### Exercise
Below are records; copy every line among them that contains the word "Type".

### Provided information

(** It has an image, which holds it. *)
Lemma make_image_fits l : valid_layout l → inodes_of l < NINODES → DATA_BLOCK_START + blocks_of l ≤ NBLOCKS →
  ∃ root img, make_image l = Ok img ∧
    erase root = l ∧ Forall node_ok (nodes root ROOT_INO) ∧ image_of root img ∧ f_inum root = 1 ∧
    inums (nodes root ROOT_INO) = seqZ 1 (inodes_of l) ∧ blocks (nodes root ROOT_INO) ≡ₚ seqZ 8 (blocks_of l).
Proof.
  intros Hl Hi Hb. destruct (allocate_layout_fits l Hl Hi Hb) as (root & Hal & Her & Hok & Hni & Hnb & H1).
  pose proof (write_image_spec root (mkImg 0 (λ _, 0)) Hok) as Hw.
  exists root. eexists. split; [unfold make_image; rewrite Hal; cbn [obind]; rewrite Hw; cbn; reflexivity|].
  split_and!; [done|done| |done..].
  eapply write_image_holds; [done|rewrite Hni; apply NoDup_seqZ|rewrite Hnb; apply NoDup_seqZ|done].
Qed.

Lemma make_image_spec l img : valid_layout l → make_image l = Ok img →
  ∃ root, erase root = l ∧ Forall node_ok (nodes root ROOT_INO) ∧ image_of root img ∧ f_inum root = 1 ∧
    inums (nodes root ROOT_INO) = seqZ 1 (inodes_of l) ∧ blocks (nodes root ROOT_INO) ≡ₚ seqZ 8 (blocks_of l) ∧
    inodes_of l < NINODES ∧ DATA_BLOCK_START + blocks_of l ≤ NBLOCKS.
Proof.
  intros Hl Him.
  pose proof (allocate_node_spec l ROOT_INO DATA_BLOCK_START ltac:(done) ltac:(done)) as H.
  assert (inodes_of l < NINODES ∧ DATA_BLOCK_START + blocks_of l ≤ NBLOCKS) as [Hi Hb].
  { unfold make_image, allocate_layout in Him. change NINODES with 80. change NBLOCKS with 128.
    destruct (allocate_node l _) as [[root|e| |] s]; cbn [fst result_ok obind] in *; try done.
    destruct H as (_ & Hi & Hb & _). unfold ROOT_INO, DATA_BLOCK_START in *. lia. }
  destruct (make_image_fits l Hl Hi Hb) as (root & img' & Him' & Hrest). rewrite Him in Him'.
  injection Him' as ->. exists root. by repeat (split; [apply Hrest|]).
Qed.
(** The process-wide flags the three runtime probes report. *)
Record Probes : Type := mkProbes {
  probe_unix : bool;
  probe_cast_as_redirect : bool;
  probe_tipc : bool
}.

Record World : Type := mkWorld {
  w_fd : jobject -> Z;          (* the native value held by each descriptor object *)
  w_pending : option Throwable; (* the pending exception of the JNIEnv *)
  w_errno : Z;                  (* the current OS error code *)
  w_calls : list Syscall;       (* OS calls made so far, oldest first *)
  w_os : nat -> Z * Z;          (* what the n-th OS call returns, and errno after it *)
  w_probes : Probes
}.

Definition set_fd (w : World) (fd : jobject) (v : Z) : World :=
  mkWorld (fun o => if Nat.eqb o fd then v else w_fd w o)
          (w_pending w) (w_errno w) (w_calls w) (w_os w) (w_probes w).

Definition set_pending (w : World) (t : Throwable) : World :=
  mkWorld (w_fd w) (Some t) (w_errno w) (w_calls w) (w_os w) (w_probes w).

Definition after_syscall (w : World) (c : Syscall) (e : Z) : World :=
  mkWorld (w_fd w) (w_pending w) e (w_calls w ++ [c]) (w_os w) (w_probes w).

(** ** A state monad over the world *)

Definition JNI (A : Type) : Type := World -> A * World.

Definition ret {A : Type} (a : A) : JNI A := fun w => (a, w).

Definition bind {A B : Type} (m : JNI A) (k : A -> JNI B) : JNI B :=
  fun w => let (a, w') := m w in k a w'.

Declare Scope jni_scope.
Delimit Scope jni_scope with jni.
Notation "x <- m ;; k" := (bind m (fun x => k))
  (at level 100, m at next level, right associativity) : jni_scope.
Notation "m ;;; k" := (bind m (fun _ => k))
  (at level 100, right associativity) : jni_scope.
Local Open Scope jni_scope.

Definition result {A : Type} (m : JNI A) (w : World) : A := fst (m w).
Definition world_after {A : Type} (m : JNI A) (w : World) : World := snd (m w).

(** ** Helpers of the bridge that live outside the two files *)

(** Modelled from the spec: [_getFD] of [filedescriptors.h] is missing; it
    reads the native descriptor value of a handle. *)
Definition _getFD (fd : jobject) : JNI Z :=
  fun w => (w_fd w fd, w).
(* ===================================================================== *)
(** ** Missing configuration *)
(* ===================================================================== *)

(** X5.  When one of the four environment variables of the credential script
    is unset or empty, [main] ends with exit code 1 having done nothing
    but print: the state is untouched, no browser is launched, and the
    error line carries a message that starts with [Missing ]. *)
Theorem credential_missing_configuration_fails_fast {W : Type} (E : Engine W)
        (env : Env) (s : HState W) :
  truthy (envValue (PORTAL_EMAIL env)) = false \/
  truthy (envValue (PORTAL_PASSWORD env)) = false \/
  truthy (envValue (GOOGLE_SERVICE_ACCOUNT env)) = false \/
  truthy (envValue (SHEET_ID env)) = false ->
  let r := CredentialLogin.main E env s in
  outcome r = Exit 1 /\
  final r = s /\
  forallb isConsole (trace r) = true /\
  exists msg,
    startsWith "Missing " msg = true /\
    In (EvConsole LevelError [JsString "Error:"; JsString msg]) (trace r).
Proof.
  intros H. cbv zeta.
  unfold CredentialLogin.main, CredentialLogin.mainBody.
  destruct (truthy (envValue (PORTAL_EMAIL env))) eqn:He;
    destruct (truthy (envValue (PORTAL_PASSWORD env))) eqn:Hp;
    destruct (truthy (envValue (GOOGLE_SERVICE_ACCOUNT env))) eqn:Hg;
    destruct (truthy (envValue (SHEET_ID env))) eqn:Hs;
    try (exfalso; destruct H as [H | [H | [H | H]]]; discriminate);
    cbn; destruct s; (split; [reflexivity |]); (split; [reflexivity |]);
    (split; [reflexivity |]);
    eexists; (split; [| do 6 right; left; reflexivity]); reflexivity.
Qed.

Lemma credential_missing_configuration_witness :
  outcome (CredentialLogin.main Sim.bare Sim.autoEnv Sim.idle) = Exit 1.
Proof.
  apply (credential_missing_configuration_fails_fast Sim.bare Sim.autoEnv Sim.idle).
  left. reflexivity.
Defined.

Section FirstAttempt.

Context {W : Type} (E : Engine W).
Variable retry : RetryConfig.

### Exercise solution
Record Probes : Type := mkProbes {
Record World : Type := mkWorld {
Definition JNI (A : Type) : Type := World -> A * World.
Definition ret {A : Type} (a : A) : JNI A := fun w => (a, w).
Definition bind {A B : Type} (m : JNI A) (k : A -> JNI B) : JNI B :=
Definition result {A : Type} (m : JNI A) (w : World) : A := fst (m w).
Definition world_after {A : Type} (m : JNI A) (w : World) : World := snd (m w).
Theorem credential_missing_configuration_fails_fast {W : Type} (E : Engine W)
Context {W : Type} (E : Engine W).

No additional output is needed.